Vedic Yajna (Yajgya or sacrifice or ritual) is performed for the prosperity of human race through peaceful co-existence with nature by energizing the various forces in nature – especially sun. Agni, fire, that represents Sun, the Prathyaksha Brahman or Visible God, in Sanatana Dharma, is worshipped during the Yajna. This vedic ritual is known as Athirathram and is one of the world’s oldest surviving ritual. The 12-day ritual begins on April 4, 2011 and ends on April 15, 2011 at at Panjal in Thrissur District in Kerala.
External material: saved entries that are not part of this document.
(** Two folders that name each other as parent. *)
Definition cycleX : Folder.t :=
  {| Folder.id := 10; Folder.name := "X"; Folder.parent := Some 11%Z |}.
Definition cycleY : Folder.t :=
  {| Folder.id := 11; Folder.name := "Y"; Folder.parent := Some 10%Z |}.

Definition cyclicFolders : Env := withFolders [cycleX; cycleY].

(** A provider that ignores the offset and always answers a full page. *)
Definition fullPage : list Template.t := replicate maxReturn (mkTemplate 1 "Welcome").

Definition alwaysFullPage (offset : nat) : Reply (option ListData.t) :=
  Data (Some {| ListData.success := true; ListData.result := Some fullPage |}).

Definition endlessProvider : Env :=
  provider alwaysFullPage noContent noFolders noFsError.

(** The world of a run, moved to the instant [t]. *)
Definition atTime (w : World) (t : Z) : World :=
  {| clock := t; dirs := dirs w; files := files w; log := log w |}.

Definition credentialsConfigured (env : Env) : bool :=
  Js.truthy_str (MARKETO_CLIENT_ID env)
  && Js.truthy_str (MARKETO_CLIENT_SECRET env)
  && Js.truthy_str (MARKETO_IDENTITY_URL env).

(* ===================================================================== *)
(** ** Properties of the token cache *)
(* ===================================================================== *)

Section TokenCache.

Variable env : Env.

Lemma authenticate_one_call (c : Client) (w : World) :
  exists o c' w',
    authenticate env (c, w) = (o, (c', w'))
    /\ log w' = log w ++ [GetIdentity].
Proof.
  unfold authenticate, try_catch, bind, now, request, throw, ret, set_store.
  simpl.
  destruct (identity env (clock w)) as [err|[d|]]; simpl; eauto.
  destruct (Js.truthy_str (IdentityData.access_token d)); simpl; eauto.
Qed.

Lemma getAccessToken_cached (c : Client) (w : World) :
  Js.truthy_str (accessToken c) = true ->
  Js.ge_minus (clock w) (tokenExpiry c) (5 * 60 * 1000) = false ->
  getAccessToken env (c, w) = (Ret (accessToken c), (c, w)).
Proof.
  intros Htok Hfresh.
  unfold getAccessToken, bind, get_store, now, ret. simpl.
  rewrite Htok, Hfresh. reflexivity.
Qed.

Lemma getAccessToken_refresh (c : Client) (w : World) :
  Js.ge_minus (clock w) (tokenExpiry c) (5 * 60 * 1000) = true ->
  exists o c' w',
    getAccessToken env (c, w) = (o, (c', w'))
    /\ log w' = log w ++ [GetIdentity].
Proof.
  intros Hstale.
  destruct (authenticate_one_call c w) as (o & c' & w' & Ha & Hl).
  unfold getAccessToken, bind, get_store, now, ret. simpl.
  rewrite Hstale, orb_true_r, Ha.
  destruct o; simpl; eauto.
Qed.

Lemma getMarketoAccessToken_cached (s : Session) (w : World) :
  Js.truthy_str (marketoAccessToken s) = true ->
  Js.truthy_num (marketoTokenExpiry s) = true ->
  (default 0 (marketoTokenExpiry s) >? clock w + TOKEN_EXPIRY_BUFFER_MS)%Z = true ->
  getMarketoAccessToken env (s, w) = (Ret (marketoAccessToken s), (s, w)).
Proof.
  intros Htok Hexp Hfresh.
  unfold getMarketoAccessToken, bind, get_store, now, ret. simpl.
  rewrite Htok, Hexp, Hfresh. reflexivity.
Qed.

Lemma getMarketoAccessToken_refresh (s : Session) (w : World) :
  credentialsConfigured env = true ->
  (default 0 (marketoTokenExpiry s) >? clock w + TOKEN_EXPIRY_BUFFER_MS)%Z = false ->
  exists o s' w',
    getMarketoAccessToken env (s, w) = (o, (s', w'))
    /\ log w' = log w ++ [GetIdentity].
Proof.
  intros Hcred Hstale.
  unfold credentialsConfigured in Hcred.
  apply andb_prop in Hcred as [Hcred Hurl].
  apply andb_prop in Hcred as [Hid Hsecret].
  unfold getMarketoAccessToken, bind, get_store, now, ret, request, throw,
    set_store.
  simpl. rewrite Hstale, andb_false_r, Hid, Hsecret, Hurl. simpl.
  destruct (identity env (clock w)) as [err|[[tok [n|]]|]]; simpl; eauto.
  destruct (Js.truthy_str tok); simpl; eauto.
Qed.

End TokenCache.

(** The stored token of the claim, in either store. *)
Definition storedInClient (tok : string) (expiresAt : Z) : Client :=
  {| accessToken := Some tok; tokenExpiry := Some (Js.Num expiresAt) |}.

Definition storedInSession (tok : string) (expiresAt : Z) : Session :=
  {| marketoAccessToken := Some tok; marketoTokenExpiry := Some expiresAt |}.

Definition skew : Z := 5 * 60 * 1000.

(** C2. A token [tok] stored with expiry instant [expiresAt] (a positive
    epoch time) is served from the cache one second before
    [expiresAt - skew]: [getAccessToken] and [getMarketoAccessToken]
    return it and leave the store, the clock and the log untouched, so no
    authentication request is made.  One second after [expiresAt - skew]
    each of them refreshes: the log grows by exactly one identity request
    (for the session variant the three credentials must be configured,
    as otherwise it throws before the request), and the call is decided
    by the answer to that request.  When the answer grants a token
    [fresh] for [n] seconds, the call returns [fresh], not the stored
    token, and stores it with the expiry instant [n] seconds after the
    answer arrived.  The call returns a token only if the answer carried
    that token; when it throws, the store is left as it was. *)
Theorem token_skew_window (env : Env) (tok : string) (expiresAt : Z) (w : World) :
  tok <> ""%string ->
  (0 < expiresAt)%Z ->
  credentialsConfigured env = true ->
  let c := storedInClient tok expiresAt in
  let s := storedInSession tok expiresAt in
  let early := atTime w (expiresAt - skew - 1000) in
  let late := atTime w (expiresAt - skew + 1000) in
  getAccessToken env (c, early) = (Ret (Some tok), (c, early))
  /\ getMarketoAccessToken env (s, early) = (Ret (Some tok), (s, early))
  /\ (exists o c' w',
        getAccessToken env (c, late) = (o, (c', w'))
        /\ log w' = log w ++ [GetIdentity]
        /\ authCalls (log w') = S (authCalls (log w))
        /\ clock w' = (clock late + latency env)%Z
        /\ (forall fresh n,
              identity env (clock late)
              = Data (Some {| IdentityData.access_token := Some fresh;
                              IdentityData.expires_in := Some n |}) ->
              fresh <> ""%string ->
              o = Ret (Some fresh)
              /\ c' = storedInClient fresh (clock w' + n * 1000))
        /\ (forall r,
              o = Ret r ->
              exists d,
                identity env (clock late) = Data (Some d)
                /\ IdentityData.access_token d = r
                /\ Js.truthy_str r = true)
        /\ (forall msg, o = Throw msg -> c' = c)
        /\ o <> Pending)
  /\ (exists o s' w',
        getMarketoAccessToken env (s, late) = (o, (s', w'))
        /\ log w' = log w ++ [GetIdentity]
        /\ authCalls (log w') = S (authCalls (log w))
        /\ clock w' = (clock late + latency env)%Z
        /\ (forall fresh n,
              identity env (clock late)
              = Data (Some {| IdentityData.access_token := Some fresh;
                              IdentityData.expires_in := Some n |}) ->
              fresh <> ""%string ->
              o = Ret (Some fresh)
              /\ s' = storedInSession fresh (clock w' + n * 1000))
        /\ (forall r,
              o = Ret r ->
              exists d,
                identity env (clock late) = Data (Some d)
                /\ IdentityData.access_token d = r
                /\ Js.truthy_str r = true)
        /\ (forall msg, o = Throw msg -> s' = s)
        /\ o <> Pending).
Proof.
  intros Htok Hpos Hcred c s early late.
  assert (Hcount : forall l, authCalls (l ++ [GetIdentity]) = S (authCalls l)).
  { intros l. unfold authCalls. induction l as [|ev l IH]; simpl; [reflexivity|].
    rewrite IH. lia. }
  split; [|split; [|split]].
  - apply (getAccessToken_cached env c early).
    + apply Js.truthy_str_Some, Htok.
    + simpl. unfold skew. rewrite Z.geb_leb. apply Z.leb_gt. lia.
  - apply (getMarketoAccessToken_cached env s early).
    + apply Js.truthy_str_Some, Htok.
    + apply Js.truthy_num_Some. lia.
    + simpl. unfold skew, TOKEN_EXPIRY_BUFFER_MS. rewrite Z.gtb_ltb. apply Z.ltb_lt. lia.
  - assert (Hstale : Js.ge_minus (clock late) (tokenExpiry c) (5 * 60 * 1000) = true).
    { simpl. unfold skew. rewrite Z.geb_leb. apply Z.leb_le. lia. }
    unfold getAccessToken, authenticate, try_catch, bind, get_store, now,
      request, throw, ret, set_store.
    cbn [fst snd]. rewrite Hstale, orb_true_r.
    change (clock late) with (expiresAt - skew + 1000)%Z. simpl.
    destruct (identity env (expiresAt - skew + 1000)) as [err|[[[fresh|] e]|]] eqn:Hid;
      simpl;
      try destruct (Js.truthy_str (Some fresh)) eqn:Hfresh;
      simpl;
      eexists _, _, _; (split; [reflexivity|]);
      simpl; rewrite ?Hcount;
      repeat split; intros; simplify_eq; try reflexivity; try discriminate;
      try (eexists; split; [reflexivity|split; [reflexivity|assumption]]);
      try (exfalso;
           match goal with
           | Hne : ?f <> ""%string, Hf : Js.truthy_str (Some ?f) = false |- _ =>
               rewrite (Js.truthy_str_Some f Hne) in Hf; discriminate
           end).
  - assert (Hstale : (default 0 (marketoTokenExpiry s)
                      >? clock late + TOKEN_EXPIRY_BUFFER_MS)%Z = false).
    { simpl. unfold skew, TOKEN_EXPIRY_BUFFER_MS.
      rewrite Z.gtb_ltb. apply Z.ltb_ge. lia. }
    unfold credentialsConfigured in Hcred.
    apply andb_prop in Hcred as [Hcred Hurl].
    apply andb_prop in Hcred as [Hcid Hsecret].
    unfold getMarketoAccessToken, bind, get_store, now, ret, request, throw,
      set_store.
    cbn [fst snd]. rewrite Hstale, andb_false_r, Hcid, Hsecret, Hurl.
    cbn [negb orb].
    change (clock late) with (expiresAt - skew + 1000)%Z. simpl.
    destruct (identity env (expiresAt - skew + 1000)) as [err|[[[fresh|] [n|]]|]] eqn:Hid;
      simpl;
      try destruct (Js.truthy_str (Some fresh)) eqn:Hfresh;
      simpl;
      eexists _, _, _; (split; [reflexivity|]);
      simpl; rewrite ?Hcount;
      repeat split; intros; simplify_eq; try reflexivity; try discriminate;
      try (eexists; split; [reflexivity|split; [reflexivity|assumption]]);
      try (exfalso;
           match goal with
           | Hne : ?f <> ""%string, Hf : Js.truthy_str (Some ?f) = false |- _ =>
               rewrite (Js.truthy_str_Some f Hne) in Hf; discriminate
           end).
Qed.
The saddest part during a Vedic Yajna today is that often the spiritual meaning and traditional values associated with it are buried beneath superficial things associated with the yajna. Vedic Yajna is not performed for miracles neither are they meant to invoke any deity and achieve materialistic gains. All Vedic yajnas are aimed at propitiating various elements in nature – a deep understanding that the existence of human race depends on the elements in nature. The very same energy that is in Sun is found in all living and nonliving beings – realizing this Supreme Truth is Moksha or Liberation.
Athirathram is performed very rarely in modern times – the reasons are many – two of the most important reasons are money and sacred items required for the yajna.
Athirathram is part of the Srauta ritual and showcases the oral tradition the great learning of the three Vedas (Rig – Yajur – Sama) and their supplementary texts. 
Namboothri Brahmins in Kerala have been keeping the Srauta Tradition alive from the Vedic times to the present day. It is they who perform the ritual.
In modern times, three of the previous Athirathrams were held in 1975, 1990 and 2006.
Putillattu Ramanajan Somayaji will be Yajamana or the high priest of the Panjal Athirathram.